Source records
----

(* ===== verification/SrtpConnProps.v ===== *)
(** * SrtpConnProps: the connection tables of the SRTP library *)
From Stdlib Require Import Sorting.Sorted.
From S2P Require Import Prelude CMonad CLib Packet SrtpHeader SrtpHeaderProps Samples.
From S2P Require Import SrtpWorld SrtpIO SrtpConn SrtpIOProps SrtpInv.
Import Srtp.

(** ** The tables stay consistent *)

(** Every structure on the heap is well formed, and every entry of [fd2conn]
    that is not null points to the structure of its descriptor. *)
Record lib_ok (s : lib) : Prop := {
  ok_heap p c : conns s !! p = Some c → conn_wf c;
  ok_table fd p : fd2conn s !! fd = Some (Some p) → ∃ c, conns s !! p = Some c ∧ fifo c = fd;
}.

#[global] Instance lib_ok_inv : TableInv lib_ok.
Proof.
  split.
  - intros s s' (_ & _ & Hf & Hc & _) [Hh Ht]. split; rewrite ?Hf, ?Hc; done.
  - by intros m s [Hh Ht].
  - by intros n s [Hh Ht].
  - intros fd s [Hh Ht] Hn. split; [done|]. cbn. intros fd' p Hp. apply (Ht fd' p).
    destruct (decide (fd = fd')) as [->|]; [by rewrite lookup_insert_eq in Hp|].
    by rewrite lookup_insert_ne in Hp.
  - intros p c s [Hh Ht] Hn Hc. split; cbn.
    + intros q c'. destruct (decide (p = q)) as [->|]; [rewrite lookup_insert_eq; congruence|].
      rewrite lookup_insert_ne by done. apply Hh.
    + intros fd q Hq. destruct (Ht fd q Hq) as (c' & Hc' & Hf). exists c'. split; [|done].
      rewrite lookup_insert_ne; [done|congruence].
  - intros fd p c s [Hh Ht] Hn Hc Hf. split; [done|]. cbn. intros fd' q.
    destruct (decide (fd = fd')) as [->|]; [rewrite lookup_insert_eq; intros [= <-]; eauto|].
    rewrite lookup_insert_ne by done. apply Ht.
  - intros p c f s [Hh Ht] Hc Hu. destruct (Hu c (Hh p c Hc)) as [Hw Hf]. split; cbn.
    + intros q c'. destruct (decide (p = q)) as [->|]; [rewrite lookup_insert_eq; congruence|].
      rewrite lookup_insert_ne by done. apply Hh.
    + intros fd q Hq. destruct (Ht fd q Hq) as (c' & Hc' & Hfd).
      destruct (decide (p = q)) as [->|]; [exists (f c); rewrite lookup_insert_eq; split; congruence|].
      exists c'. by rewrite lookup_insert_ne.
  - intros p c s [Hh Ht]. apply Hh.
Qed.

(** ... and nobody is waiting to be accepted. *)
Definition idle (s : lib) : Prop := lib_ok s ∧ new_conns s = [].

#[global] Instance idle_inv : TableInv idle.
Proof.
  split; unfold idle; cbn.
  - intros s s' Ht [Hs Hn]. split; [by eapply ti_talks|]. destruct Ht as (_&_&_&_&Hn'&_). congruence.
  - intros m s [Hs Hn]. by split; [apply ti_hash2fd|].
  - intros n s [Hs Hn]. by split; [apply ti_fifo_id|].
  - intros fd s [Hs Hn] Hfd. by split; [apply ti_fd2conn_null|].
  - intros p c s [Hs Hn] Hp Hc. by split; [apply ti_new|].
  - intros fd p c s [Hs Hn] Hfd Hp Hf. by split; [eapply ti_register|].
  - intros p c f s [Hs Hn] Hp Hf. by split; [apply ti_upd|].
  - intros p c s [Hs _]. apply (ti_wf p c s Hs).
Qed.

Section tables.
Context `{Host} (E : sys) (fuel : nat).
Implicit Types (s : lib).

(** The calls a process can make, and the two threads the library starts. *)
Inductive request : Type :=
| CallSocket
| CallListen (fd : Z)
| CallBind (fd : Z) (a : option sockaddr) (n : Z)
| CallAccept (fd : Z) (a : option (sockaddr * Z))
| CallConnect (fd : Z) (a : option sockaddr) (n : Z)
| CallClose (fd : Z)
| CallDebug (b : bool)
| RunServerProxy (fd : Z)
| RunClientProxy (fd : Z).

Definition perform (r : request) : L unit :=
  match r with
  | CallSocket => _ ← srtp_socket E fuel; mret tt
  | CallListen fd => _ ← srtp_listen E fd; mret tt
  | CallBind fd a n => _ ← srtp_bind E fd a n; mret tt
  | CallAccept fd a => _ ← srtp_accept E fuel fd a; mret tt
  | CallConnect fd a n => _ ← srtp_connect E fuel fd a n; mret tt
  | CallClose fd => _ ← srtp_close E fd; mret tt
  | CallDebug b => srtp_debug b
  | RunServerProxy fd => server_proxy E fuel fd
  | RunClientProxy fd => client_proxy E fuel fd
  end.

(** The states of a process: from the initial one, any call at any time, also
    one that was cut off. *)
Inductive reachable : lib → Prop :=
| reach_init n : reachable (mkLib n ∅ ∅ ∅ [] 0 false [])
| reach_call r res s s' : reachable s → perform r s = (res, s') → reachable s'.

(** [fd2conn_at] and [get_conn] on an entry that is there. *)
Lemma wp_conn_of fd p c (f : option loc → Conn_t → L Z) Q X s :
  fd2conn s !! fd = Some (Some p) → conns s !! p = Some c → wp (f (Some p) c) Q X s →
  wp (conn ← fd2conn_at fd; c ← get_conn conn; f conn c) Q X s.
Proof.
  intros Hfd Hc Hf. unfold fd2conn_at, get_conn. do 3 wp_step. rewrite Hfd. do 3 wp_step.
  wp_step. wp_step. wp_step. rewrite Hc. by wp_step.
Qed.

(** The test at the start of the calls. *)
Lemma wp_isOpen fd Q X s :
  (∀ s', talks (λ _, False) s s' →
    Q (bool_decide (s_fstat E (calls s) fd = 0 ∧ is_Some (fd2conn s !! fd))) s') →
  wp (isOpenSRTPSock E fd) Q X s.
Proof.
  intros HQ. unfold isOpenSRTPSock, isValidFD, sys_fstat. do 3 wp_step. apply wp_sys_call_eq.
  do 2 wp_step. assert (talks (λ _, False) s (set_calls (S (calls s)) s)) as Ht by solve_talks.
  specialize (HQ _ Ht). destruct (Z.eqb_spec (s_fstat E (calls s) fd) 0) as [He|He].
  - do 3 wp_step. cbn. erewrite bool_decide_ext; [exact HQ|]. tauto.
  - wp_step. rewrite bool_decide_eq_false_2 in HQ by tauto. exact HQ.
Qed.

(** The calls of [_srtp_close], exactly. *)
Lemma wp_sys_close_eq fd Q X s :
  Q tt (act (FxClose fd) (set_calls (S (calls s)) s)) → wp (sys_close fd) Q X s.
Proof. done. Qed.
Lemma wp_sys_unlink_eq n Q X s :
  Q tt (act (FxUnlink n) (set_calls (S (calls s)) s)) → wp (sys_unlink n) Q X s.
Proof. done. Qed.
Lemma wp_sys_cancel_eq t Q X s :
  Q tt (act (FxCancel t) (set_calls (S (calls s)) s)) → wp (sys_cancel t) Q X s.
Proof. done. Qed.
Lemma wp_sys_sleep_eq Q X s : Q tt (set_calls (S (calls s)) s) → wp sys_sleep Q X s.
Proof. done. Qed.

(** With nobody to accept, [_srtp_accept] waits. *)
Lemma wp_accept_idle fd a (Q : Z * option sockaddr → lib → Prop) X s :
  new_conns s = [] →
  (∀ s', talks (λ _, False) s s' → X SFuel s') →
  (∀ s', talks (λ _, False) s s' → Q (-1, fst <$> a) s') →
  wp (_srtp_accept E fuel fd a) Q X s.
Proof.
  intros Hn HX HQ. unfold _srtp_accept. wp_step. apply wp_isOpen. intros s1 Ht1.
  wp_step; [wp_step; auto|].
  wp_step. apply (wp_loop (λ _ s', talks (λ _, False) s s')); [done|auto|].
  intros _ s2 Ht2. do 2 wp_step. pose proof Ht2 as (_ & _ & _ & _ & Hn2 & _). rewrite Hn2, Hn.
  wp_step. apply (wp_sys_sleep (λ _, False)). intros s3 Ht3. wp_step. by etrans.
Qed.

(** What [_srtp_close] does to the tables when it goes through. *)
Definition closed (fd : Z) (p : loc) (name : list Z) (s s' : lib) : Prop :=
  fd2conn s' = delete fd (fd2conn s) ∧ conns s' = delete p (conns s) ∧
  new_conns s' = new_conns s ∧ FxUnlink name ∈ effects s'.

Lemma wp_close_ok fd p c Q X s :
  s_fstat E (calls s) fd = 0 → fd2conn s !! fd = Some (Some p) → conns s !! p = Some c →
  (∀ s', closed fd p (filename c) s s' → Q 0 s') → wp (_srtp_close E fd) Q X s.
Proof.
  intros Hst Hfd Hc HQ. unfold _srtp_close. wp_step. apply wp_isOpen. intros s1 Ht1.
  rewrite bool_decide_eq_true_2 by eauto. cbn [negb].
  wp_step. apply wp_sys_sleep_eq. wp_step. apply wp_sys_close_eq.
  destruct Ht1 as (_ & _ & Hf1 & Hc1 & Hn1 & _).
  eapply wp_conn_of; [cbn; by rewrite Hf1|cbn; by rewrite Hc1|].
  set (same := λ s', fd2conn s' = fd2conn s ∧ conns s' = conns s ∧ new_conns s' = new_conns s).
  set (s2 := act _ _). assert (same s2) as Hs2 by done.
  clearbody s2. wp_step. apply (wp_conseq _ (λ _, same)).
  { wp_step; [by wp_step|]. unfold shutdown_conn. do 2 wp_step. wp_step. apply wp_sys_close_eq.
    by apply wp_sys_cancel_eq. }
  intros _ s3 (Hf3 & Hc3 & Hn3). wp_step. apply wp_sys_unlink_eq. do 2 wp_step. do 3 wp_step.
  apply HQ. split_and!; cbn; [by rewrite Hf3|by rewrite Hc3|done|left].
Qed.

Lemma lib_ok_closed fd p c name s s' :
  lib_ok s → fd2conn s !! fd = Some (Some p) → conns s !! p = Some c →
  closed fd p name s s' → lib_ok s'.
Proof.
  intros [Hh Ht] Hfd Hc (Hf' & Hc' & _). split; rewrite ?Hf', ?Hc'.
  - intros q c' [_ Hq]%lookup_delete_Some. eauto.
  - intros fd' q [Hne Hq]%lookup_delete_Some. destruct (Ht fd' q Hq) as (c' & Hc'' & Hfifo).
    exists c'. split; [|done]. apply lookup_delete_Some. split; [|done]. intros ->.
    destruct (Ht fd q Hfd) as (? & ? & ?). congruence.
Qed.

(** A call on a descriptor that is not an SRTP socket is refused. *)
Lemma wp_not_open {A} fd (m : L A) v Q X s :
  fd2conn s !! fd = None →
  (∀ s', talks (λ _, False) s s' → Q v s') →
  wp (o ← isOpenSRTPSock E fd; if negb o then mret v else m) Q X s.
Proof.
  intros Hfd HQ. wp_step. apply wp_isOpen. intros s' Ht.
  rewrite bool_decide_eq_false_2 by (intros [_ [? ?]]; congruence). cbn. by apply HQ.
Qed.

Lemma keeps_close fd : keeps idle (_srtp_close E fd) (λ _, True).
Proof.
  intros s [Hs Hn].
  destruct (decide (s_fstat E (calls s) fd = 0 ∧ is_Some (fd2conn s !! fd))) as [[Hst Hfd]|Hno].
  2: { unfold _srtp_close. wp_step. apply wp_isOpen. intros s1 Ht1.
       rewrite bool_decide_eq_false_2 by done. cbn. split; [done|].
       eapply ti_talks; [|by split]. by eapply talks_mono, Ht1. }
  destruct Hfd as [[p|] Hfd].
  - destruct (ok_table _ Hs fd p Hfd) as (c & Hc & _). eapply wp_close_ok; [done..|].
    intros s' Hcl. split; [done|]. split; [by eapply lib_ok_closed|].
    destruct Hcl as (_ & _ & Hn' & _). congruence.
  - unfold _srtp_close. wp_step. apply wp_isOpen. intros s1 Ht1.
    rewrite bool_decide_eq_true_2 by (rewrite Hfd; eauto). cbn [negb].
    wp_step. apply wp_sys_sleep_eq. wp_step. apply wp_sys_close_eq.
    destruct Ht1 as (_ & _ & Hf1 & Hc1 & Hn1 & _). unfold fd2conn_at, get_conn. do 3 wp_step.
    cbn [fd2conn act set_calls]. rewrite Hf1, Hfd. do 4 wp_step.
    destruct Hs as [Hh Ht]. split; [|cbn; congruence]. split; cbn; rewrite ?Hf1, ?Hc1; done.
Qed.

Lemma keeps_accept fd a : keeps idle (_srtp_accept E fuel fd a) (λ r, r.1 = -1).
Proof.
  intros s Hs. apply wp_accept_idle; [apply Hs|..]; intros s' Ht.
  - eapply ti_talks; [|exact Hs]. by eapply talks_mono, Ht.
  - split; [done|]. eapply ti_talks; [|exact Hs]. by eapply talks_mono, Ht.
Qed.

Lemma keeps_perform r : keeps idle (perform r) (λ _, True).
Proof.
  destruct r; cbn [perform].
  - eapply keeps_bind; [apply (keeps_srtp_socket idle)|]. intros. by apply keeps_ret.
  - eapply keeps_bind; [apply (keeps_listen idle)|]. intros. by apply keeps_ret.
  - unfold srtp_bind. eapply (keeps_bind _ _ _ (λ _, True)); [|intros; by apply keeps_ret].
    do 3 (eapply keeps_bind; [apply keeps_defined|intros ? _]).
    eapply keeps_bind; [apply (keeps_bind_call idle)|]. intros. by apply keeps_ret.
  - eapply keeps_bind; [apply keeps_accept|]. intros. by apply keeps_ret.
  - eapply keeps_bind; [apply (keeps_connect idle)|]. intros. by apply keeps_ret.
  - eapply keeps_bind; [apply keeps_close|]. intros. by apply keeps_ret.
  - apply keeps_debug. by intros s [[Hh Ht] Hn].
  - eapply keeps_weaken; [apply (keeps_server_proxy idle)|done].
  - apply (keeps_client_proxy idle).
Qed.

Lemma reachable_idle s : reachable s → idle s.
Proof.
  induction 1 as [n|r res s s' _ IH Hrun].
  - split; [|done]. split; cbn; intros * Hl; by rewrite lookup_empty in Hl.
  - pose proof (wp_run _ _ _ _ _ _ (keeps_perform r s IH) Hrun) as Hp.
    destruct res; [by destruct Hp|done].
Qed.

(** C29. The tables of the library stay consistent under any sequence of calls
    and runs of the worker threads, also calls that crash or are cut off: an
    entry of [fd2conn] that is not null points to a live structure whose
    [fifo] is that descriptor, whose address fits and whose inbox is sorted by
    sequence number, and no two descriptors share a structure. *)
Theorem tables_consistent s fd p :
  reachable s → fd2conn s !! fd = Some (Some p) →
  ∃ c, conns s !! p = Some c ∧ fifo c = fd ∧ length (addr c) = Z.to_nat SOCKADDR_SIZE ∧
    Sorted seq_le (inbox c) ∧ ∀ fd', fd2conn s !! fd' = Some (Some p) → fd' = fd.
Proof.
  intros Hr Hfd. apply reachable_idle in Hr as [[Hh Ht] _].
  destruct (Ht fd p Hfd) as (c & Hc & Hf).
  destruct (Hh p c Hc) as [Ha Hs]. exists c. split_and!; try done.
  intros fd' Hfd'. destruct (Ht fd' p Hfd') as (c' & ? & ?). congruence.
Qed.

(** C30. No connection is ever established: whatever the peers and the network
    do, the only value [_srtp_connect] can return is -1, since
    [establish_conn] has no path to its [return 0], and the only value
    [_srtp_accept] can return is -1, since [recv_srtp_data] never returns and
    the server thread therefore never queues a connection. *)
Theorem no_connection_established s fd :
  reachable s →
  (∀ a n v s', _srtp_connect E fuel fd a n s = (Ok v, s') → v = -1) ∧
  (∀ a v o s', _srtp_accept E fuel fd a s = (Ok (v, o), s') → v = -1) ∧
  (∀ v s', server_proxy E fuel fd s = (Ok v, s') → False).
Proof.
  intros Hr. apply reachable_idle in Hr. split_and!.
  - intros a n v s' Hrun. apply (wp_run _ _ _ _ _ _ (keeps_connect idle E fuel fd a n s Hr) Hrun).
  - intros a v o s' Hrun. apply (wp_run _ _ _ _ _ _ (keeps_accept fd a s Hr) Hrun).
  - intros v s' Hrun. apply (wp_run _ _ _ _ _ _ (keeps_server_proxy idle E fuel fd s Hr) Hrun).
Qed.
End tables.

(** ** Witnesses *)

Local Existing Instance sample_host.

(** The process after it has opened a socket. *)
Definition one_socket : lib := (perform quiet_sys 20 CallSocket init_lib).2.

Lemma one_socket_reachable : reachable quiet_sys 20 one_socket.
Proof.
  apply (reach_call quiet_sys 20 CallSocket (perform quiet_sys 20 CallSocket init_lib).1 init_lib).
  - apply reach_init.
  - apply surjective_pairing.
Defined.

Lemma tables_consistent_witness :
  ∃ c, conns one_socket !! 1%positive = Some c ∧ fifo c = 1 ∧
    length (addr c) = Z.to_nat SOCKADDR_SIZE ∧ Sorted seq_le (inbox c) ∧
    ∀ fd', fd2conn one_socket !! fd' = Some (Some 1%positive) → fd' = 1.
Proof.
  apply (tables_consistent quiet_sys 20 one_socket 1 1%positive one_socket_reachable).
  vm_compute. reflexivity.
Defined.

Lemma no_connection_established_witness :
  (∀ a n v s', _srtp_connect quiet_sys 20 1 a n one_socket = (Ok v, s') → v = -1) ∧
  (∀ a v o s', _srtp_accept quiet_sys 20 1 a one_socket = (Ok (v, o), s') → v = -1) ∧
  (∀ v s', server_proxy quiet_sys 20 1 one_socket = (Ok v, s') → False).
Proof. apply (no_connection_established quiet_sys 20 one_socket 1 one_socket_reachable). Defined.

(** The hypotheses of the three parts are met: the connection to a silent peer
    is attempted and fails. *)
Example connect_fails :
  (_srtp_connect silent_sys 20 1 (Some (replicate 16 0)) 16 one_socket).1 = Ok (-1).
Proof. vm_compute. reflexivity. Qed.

----

» Try it
Starting with the line above that holds "- intros fd s [Hs" and stopping with the line that holds "CallListen (fd : Z)", reproduce each line exactly, omitting all other lines.

» Answer to the problem
  - intros fd s [Hs Hn] Hfd. by split; [apply ti_fd2conn_null|].
  - intros p c s [Hs Hn] Hp Hc. by split; [apply ti_new|].
  - intros fd p c s [Hs Hn] Hfd Hp Hf. by split; [eapply ti_register|].
  - intros p c f s [Hs Hn] Hp Hf. by split; [apply ti_upd|].
  - intros p c s [Hs _]. apply (ti_wf p c s Hs).
Qed.

Section tables.
Context `{Host} (E : sys) (fuel : nat).
Implicit Types (s : lib).

(** The calls a process can make, and the two threads the library starts. *)
Inductive request : Type :=
| CallSocket
| CallListen (fd : Z)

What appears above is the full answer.